Hello, today’s topic is Fannie Mae and Freddie Mac. So far, the tax payers are on the hook for $138 billion in losses to date since the firm started losing money, which has been 14 of the last 15 quarters. So, when people wonder why it’s so difficult to get a mortgage, if you were buying a hamburger from a fast food chain that had lost money for 14 of the last 15 quarters, I’m going to assume that it would be a different experience than if you were buying a hamburger from a fast food chain that was making profits. Personally, I wonder if Fannie Mae and Freddie Mac even want to be in business, and of course, they would not be if it were not for the government taking them into federal receivership.

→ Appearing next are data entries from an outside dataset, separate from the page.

(* ===== verification/RubyProofs.v ===== *)
(** * Properties of the Ruby external scanner *)

From S2P Require Import Prelude CArray CArrayProofs Codec Scan Logic OpTable Ruby RubyState RubySpec.

Ltac wp_hook ::=
  first [ progress unfold advance | progress unfold skip | progress unfold set_result
        | progress unfold set_leading_whitespace | progress unfold emit
        | progress unfold fail | progress unfold leading_whitespace ].

(** ** Termination of the functions that leave the stacks alone *)

(** [I] does not depend on [has_leading_whitespace]. *)
Class IgnoresWhite (I : Scanner → Prop) : Prop :=
  ignores_white b s : I s → I (mkScanner b (literal_stack s) (open_heredocs s)).

#[export] Instance stops_iden_char : StopsAtEof (λ c, is_iden_char (to_char c)).
Proof. reflexivity. Qed.
#[export] Instance stops_ruby_word_char `{!WCType} : StopsAtEof is_word_char.
Proof. unfold StopsAtEof, is_word_char. by rewrite iswalnum_nul. Qed.

Section reads.
Context {L : Type} {HL : TSLexer L} {HW : WCType} {HS : TSLexerSpec L}.
Context (I : Scanner → Prop).

#[export] Instance reads_ruby_advance : Reads I advance.
Proof. apply _. Qed.
#[export] Instance reads_ruby_set_result t : Reads I (set_result t).
Proof. apply _. Qed.
#[export] Instance reads_ruby_emit t : Reads I (emit t).
Proof. unfold emit. apply _. Qed.
#[export] Instance reads_ruby_fail : Reads I fail.
Proof. unfold fail. apply _. Qed.
#[export] Instance reads_leading_whitespace : Reads I leading_whitespace.
Proof. unfold leading_whitespace. apply _. Qed.
#[export] Instance reads_scan_operator : Reads I scan_operator.
Proof. unfold scan_operator. apply _. Qed.
#[export] Instance reads_while_iden_char : Reads I while_iden_char.
Proof. unfold while_iden_char. apply _. Qed.
#[export] Instance reads_scan_symbol_identifier : Reads I scan_symbol_identifier.
Proof. unfold scan_symbol_identifier. apply _. Qed.
#[export] Instance reads_percent_type vs : Reads I (percent_type vs).
Proof. unfold percent_type. apply _. Qed.
#[export] Instance reads_scan_open_delimiter vs : Reads I (scan_open_delimiter vs).
Proof.
  unfold scan_open_delimiter.
  repeat first [apply _ | apply reads_bind; [apply _|intros ?] | apply reads_if | case_match].
Qed.
#[export] Instance reads_scan_short_interpolation b t : Reads I (scan_short_interpolation b t).
Proof. unfold scan_short_interpolation. apply _. Qed.
#[export] Instance reads_scan_star vs : Reads I (scan_star vs).
Proof. unfold scan_star. apply _. Qed.
#[export] Instance reads_scan_minus vs : Reads I (scan_minus vs).
Proof. unfold scan_minus. apply _. Qed.
#[export] Instance reads_scan_identifier vs : Reads I (scan_identifier vs).
Proof. unfold scan_identifier. apply _. Qed.
#[export] Instance reads_whitespace_end b : Reads I (whitespace_end b).
Proof. unfold whitespace_end. apply _. Qed.

#[export] Instance reads_heredoc_indentation h : Reads I (heredoc_indentation h).
Proof. unfold heredoc_indentation. reads_loop. Qed.

#[export] Instance reads_ruby_skip : IgnoresWhite I → Reads I skip.
Proof. intros HI n v y s Hn Hs. wps. split; [auto with scan|]. by apply HI. Qed.
End reads.

(** ** The primitives on the state *)

(** Everything but [has_leading_whitespace] is as in [s0]. *)
Definition same_state (s0 s : Scanner) : Prop :=
  literal_stack s = literal_stack s0 ∧ open_heredocs s = open_heredocs s0.

#[export] Instance same_state_ignores s0 : IgnoresWhite (same_state s0).
Proof. intros b s [??]. by split. Qed.

Lemma same_state_repr s0 s a : same_state s0 s → state_repr s0 a → state_repr s a.
Proof. intros [Hl Hh]. unfold state_repr. by rewrite Hl, Hh. Qed.

#[export] Instance state_repr_ignores a : IgnoresWhite (λ s, state_repr s a).
Proof. intros b s [??]. by split. Qed.

Section state.
Context {L : Type} {HL : TSLexer L} {HS : TSLexerSpec L}.
Local Abbreviation P := (post (S := Scanner)).

Lemma wp_current_literal n v y s ls l hs (Q : P Literal) :
  state_repr s (ls ++ [l], hs) → Q l v y s → wp (L := L) current_literal n v y s Q.
Proof.
  intros [Hl _] HQ. unfold current_literal. wps.
  eapply wp_lift; [by eapply repr_back|done].
Qed.

Lemma wp_set_nesting_depth n v y s ls l d hs (Q : P unit) :
  state_repr s (ls ++ [l], hs) →
  (∀ s', state_repr s' (ls ++ [with_depth l d], hs) → Q tt v y s') →
  wp (L := L) (set_nesting_depth l d) n v y s Q.
Proof.
  intros [Hl Hh] HQ. unfold set_nesting_depth, assign_literal, set_literals. wps. simpl in Hl.
  destruct (repr_size _ _ Hl) as [Hs ?]. rewrite length_app in Hs; simpl in Hs.
  destruct (repr_write (literal_stack s) ls l (with_depth l d) []
    (to_u32 (size (literal_stack s) - 1)) Hl) as (c&Hc&Hr).
  { rewrite Hs, to_u32_small by lia. lia. }
  eapply wp_lift; [exact Hc|]. wps. apply HQ. by split.
Qed.

Lemma wp_push_literal n v y s ls l hs (Q : P unit) :
  state_repr s (ls, hs) → Z.of_nat (length ls) + 1 < 4294967296 →
  (∀ s', state_repr s' (ls ++ [l], hs) → Q tt v y s') →
  wp (L := L) (push_literal l) n v y s Q.
Proof.
  intros [Hl Hh] Hn HQ. unfold push_literal, set_literals. wps.
  destruct (repr_push _ _ l Hl Hn) as (a&Ha&Hr). eapply wp_lift; [exact Ha|]. wps.
  apply HQ. by split.
Qed.

Lemma heredocs_cons s ls h hs : state_repr s (ls, h :: hs) →
  ∃ H Hs, repr (open_heredocs s) (H :: Hs) ∧ heredoc_repr H h ∧ Forall2 heredoc_repr Hs hs.
Proof.
  intros [_ (Hs&Hr&Hf)]. simpl in Hf. inversion Hf; subst. eauto.
Qed.

Lemma wp_start_heredoc n v y s ls h hs (Q : P unit) :
  state_repr s (ls, h :: hs) →
  (∀ s', state_repr s' (ls, start h :: hs) → Q tt v y s') →
  wp (L := L) start_heredoc n v y s Q.
Proof.
  intros Hs HQ. destruct (heredocs_cons _ _ _ _ Hs) as (H&Hr&Hrep&Hh&Hf).
  unfold start_heredoc, set_heredocs. wps.
  destruct (repr_read _ _ 0 Hrep) as (H'&E&Hread); [simpl; lia|]. injection E as <-.
  eapply wp_lift; [exact Hread|]. wps.
  destruct (repr_write (open_heredocs s) [] H
    (mkHeredoc (word H) (end_word_indentation_allowed H) (h_allows_interpolation H) true)
    Hr 0 Hrep eq_refl) as (c&Hc&Hr'). eapply wp_lift; [exact Hc|]. wps.
  apply HQ. split; [apply Hs|]. eexists; split; [exact Hr'|]. simpl. constructor; [|done].
  by destruct Hh as (?&?&?&?).
Qed.

Lemma wp_current_heredoc n v y s ls h hs (Q : P Heredoc) :
  state_repr s (ls, h :: hs) → (∀ H, heredoc_repr H h → Q H v y s) →
  wp (L := L) current_heredoc n v y s Q.
Proof.
  intros Hs HQ. destruct (heredocs_cons _ _ _ _ Hs) as (H&Hr&Hrep&Hh&Hf).
  unfold current_heredoc. wps. eapply wp_lift; [by apply (repr_get _ (H :: Hr) 0 H)|]. auto.
Qed.

(** Closing a heredoc, or handing out its content. *)
Lemma wp_heredoc_end has n v y s ls h hs (Q : P bool) :
  state_repr s (ls, h :: hs) →
  (∀ y' s', (state_repr s' (ls, h :: hs) ∨ state_repr s' (ls, hs)) → Q true v y' s') →
  wp (L := L) (heredoc_end has) n v y s Q.
Proof.
  intros Hs HQ. unfold heredoc_end, set_heredocs. wps; [by apply HQ; left|].
  destruct (heredocs_cons _ _ _ _ Hs) as (H&Hr&Hrep&Hh&Hf).
  destruct (repr_erase _ _ 0 Hrep) as (a&Ha&Har); [simpl; lia|].
  eapply wp_lift; [exact Ha|]. wps. apply HQ. right. split; [apply Hs|]. by exists Hr.
Qed.
End state.

(** ** Effect of a scan on the state *)

Section steps.
Context {L : Type} {HL : TSLexer L} {HW : WCType} {HS : TSLexerSpec L}.

(** What a scan promises: it moves forward and takes a step of the state. *)
Definition ruby_post {A} (a : state) (v : view) : post (S := Scanner) A :=
  λ _ v' _ s', advanced v v' ∧ ∃ a', state_repr s' a' ∧ state_step a a'.

Lemma ruby_post_same {A} a v (r : A) v' y s :
  advanced v v' → state_repr s a → ruby_post a v r v' y s.
Proof. intros Ha Hs. split; [done|]. exists a. split; [done|constructor]. Qed.

Lemma ruby_post_trans {A} a v v1 (r : A) v' y s :
  advanced v v1 → ruby_post a v1 r v' y s → ruby_post a v r v' y s.
Proof. intros Ha [Hv Hs]. split; [by etrans|done]. Qed.

(** A computation that only may set [has_leading_whitespace]. *)
Lemma wp_same {A} (m : M L Scanner A) a n v y s :
  Reads (λ s, state_repr s a) m → (rem v < n)%nat → state_repr s a →
  wp m n v y s (ruby_post a v).
Proof.
  intros Hm Hn Hs. eapply wp_mono; [by apply Hm|]. intros r v' y' s' [??].
  by apply ruby_post_same.
Qed.

Lemma wp_is_heredoc_body_start_valid vs n v y s a (Q : post (S := Scanner) bool) :
  state_repr s a →
  (∀ b, (b = true → ∃ h hs, a.2 = h :: hs) → Q b v y s) →
  wp (L := L) (is_heredoc_body_start_valid vs) n v y s Q.
Proof.
  intros Hs HQ. unfold is_heredoc_body_start_valid. wps.
  - destruct a as [ls [|h hs]].
    + destruct Hs as [_ (Hs&Hr&Hf)]. simpl in Hf. inversion Hf; subst.
      destruct (repr_size _ _ Hr). simpl in *. lia.
    + destruct (heredocs_cons _ _ _ _ Hs) as (H&Hr&Hrep&_).
      destruct (repr_read _ _ 0 Hrep) as (H'&E'&Hread); [simpl; lia|].
      eapply wp_lift; [exact Hread|]. wps. apply HQ. eauto.
  - by apply HQ.
Qed.

Lemma wp_scan_whitespace vs n v y s a :
  (rem v < n)%nat → state_repr s a →
  wp (scan_whitespace vs) n v y s (λ r v' y' s', advanced v v'
    ∧ (state_repr s' a
       ∨ r = true ∧ y' = TokenType_to_Z HEREDOC_BODY_START
         ∧ ∃ a', state_repr s' a' ∧ state_step a a')).
Proof.
  intros Hn Hs. unfold scan_whitespace. apply wp_bind.
  eapply wp_is_heredoc_body_start_valid; [done|]. intros start Hstart.
  apply (wp_iter (λ _ v' _ s', advanced v v' ∧ state_repr s' a) (λ _ v', rem v'));
    [|done|done].
  clear s y Hs. intros crossed v1 y1 s1 [Ha Hs].
  assert (Hbody : start = true → wp (L := L) heredoc_body_start n v1 y1 s1
    (λ r v' y' s', ∃ b, r = inr b ∧ advanced v v' ∧ b = true
       ∧ y' = TokenType_to_Z HEREDOC_BODY_START ∧ ∃ a', state_repr s' a' ∧ state_step a a')).
  { intros Hst. destruct (Hstart Hst) as (h&hs&E). destruct a as [ls hs0]; simpl in E; subst hs0.
    unfold heredoc_body_start. wps. eapply wp_start_heredoc; [done|]. intros s' Hs'. wps.
    exists true. split_and!; try done. eexists; split; [done|constructor]. }
  unfold whitespace_body, whitespace_end. apply wp_bind, wp_range_start. intros range. wps.
  all: try (eapply wp_mono; [by apply Hbody|];
            intros r v' y' s' (b&->&?&->&->&?); by eauto 10).
  all: try (split; [split; [advanced_tac|by try apply state_repr_ignores]|rem_tac]).
  all: try (split; [advanced_tac|left; by try apply state_repr_ignores]).
Qed.

(** ** Literals *)

Lemma wp_literal_end n v y s ls l hs has (Q : post (S := Scanner) bool) :
  (rem v < n)%nat → state_repr s (ls ++ [l], hs) →
  (∀ v' y' s', advanced v v' →
     (state_repr s' (ls ++ [l], hs) ∨ state_repr s' (ls, hs)) → Q true v' y' s') →
  wp (literal_end l has) n v y s Q.
Proof.
  intros Hn Hs HQ. unfold literal_end, set_literals.
  wps; [apply HQ; [done|by left]|apply wp_while_look; [apply iswlower_nul|rem_tac|]|].
  all: wps; destruct Hs as [Hl Hh]; simpl in Hl;
    destruct (repr_pop _ _ _ Hl) as (a&Ha&Hr);
    (eapply wp_lift; [exact Ha|]); wps; apply HQ; [advanced_tac|right; by split].
Qed.

(** The nesting depth stays in the range of [int32_t] while reading [v]. *)
Definition depth_bound (v : view) (d : Z) : Prop :=
  Z.abs d + Z.of_nat (rem v) < 2147483647.

Lemma wp_scan_literal_content n v y s ls l hs :
  (rem v < n)%nat → state_repr s (ls ++ [l], hs) → literal_ok l →
  depth_bound v (nesting_depth l) →
  wp scan_literal_content n v y s (ruby_post (ls ++ [l], hs) v).
Proof.
  intros Hn Hs Hl Hb. unfold scan_literal_content.
  apply (wp_iter (λ _ v1 _ s1, advanced v v1 ∧ ∃ d, state_repr s1 (ls ++ [with_depth l d], hs)
      ∧ literal_ok (with_depth l d) ∧ depth_bound v1 d) (λ _ v1, rem v1)); [| |done].
  2: { split; [done|]. exists (nesting_depth l). by destruct l. }
  clear s y Hs Hb. intros has v1 y1 s1 (Ha&d&Hs&Hd&Hb). unfold literal_body, depth_bound in *.
  apply wp_bind. eapply wp_current_literal; [done|]. cbn [type open_delimiter close_delimiter
    nesting_depth allows_interpolation with_depth].
  assert (Hdone : ∀ v' y' s', advanced v1 v' →
    state_repr s' (ls ++ [with_depth l d], hs) → ∀ r : bool, ruby_post (ls ++ [l], hs) v r v' y' s').
  { intros v' y' s' Ha' Hs' r. split; [by etrans|]. eexists; split; [done|by constructor]. }
  assert (Hnext : ∀ v' s' d', advanced v1 v' → (rem v' < rem v1)%nat →
    state_repr s' (ls ++ [with_depth l d'], hs) → (close_delimiter l ≠ 0 ∨ d' = d) →
    Z.abs d' ≤ Z.abs d + 1 →
    (advanced v v' ∧ ∃ d, state_repr s' (ls ++ [with_depth l d], hs)
      ∧ literal_ok (with_depth l d) ∧ Z.abs d + Z.of_nat (rem v') < 2147483647)
    ∧ (rem v' < rem v1)%nat).
  { intros v' s' d' Ha' Hr Hs' Hc Hd'. split; [|done]. split; [by etrans|].
    exists d'. split_and!; [done| |lia]. clear -Hd Hc. revert Hd. unfold literal_ok; simpl.
    intros (H0&H1&H2). split_and!; [|tauto..]. intros Hz. destruct (H0 Hz).
    destruct Hc; [done|]. by subst d'. }
  assert (Hdepth : ∀ d', (0 < rem v1)%nat → close_delimiter l ≠ 0 → Z.abs d' ≤ Z.abs d + 1 →
    ∀ sk y v0, advanced v1 v0 → rem v0 = rem v1 →
    wp (L := L) (set_nesting_depth (with_depth l d) d';; advance_ sk;; ret (inl true)) n v0 y s1
      (λ (r : bool + bool) v' y' s', match r with
       | inl _ => (advanced v v' ∧ ∃ d, state_repr s' (ls ++ [with_depth l d], hs)
           ∧ literal_ok (with_depth l d) ∧ Z.abs d + Z.of_nat (rem v') < 2147483647)
         ∧ (rem v' < rem v1)%nat
       | inr r => ruby_post (ls ++ [l], hs) v r v' y' s'
       end)).
  { intros d' Hr Hc Habs sk y0 v0 Ha0 Hr0. wps.
    eapply wp_set_nesting_depth; [done|]. intros s' Hs'. wps.
    apply (Hnext _ s' d'); [advanced_tac|rewrite rem_adv; lia|done|by left|done]. }
  wps; try (apply Hdone; [advanced_tac|done]);
    try (apply (Hnext _ s1 d); [advanced_tac|rem_tac|done|by right|lia]).
  - eapply wp_literal_end; [rem_tac|done|]. intros v' y' s' Ha' [Hs'|Hs']; wps.
    + apply Hdone; [advanced_tac|done].
    + split; [advanced_tac|]. eexists; split; [done|constructor].
  - apply Z.eqb_eq in E0. assert (close_delimiter l ≠ 0) as Hc.
    { intros Hc. destruct Hd as [Hd _]. simpl in Hd. destruct (Hd Hc). lia. }
    assert (0 < rem v1)%nat by (apply look_pos; congruence).
    eapply wp_lift; [apply i32_decr_small; lia|].
    apply Hdepth; [done|done|lia|advanced_tac|done].
  - apply Z.eqb_eq in E1. apply Z.eqb_neq in E0.
    assert (close_delimiter l ≠ 0 ∧ open_delimiter l ≠ 0) as [Hc Ho].
    { destruct Hd as (Hd&Hd2&_). simpl in *. split; intros Hz.
      - destruct (Hd Hz). congruence.
      - specialize (Hd2 Hz). congruence. }
    assert (0 < rem v1)%nat by (apply look_pos; congruence).
    eapply wp_lift; [apply i32_incr_small; lia|].
    apply Hdepth; [done|done|lia|done|done].
  - keep. wps; [apply Hdone; [advanced_tac|done]|].
    apply (Hnext _ s1 d); [advanced_tac|rem_tac|done|by right|lia].
Qed.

So, here we now have a government that is talking about potentially privatizing Fannie Mae and Freddie Mac and we, as a country, have been suckling at the government teat since the 1930’s when Fannie Mae and Freddie Mac were first started and started to subsidize interest rates through Fannie Mae and Freddie Mac secondary markets and the implied government guarantee. We’ve had tax write-offs of interest and property taxes and all that factors into prices for real estate.
So now, all of a sudden, after eight decades of big government entry in the mortgage business, now they want to privatize the mortgage industry. I’m not sure where all of this is going to go, but it’s a scary proposition. But understand, when you apply for a mortgage, this is a little bit of the back story about why Fannie Mae and Freddie Mac, who write all of the rules for the banks to follow, are cracking down on mortgage guidelines and making it so difficult. Clearly, it’s not a secret to the state of the current industry and this is one part of it. More to follow in a future video blog.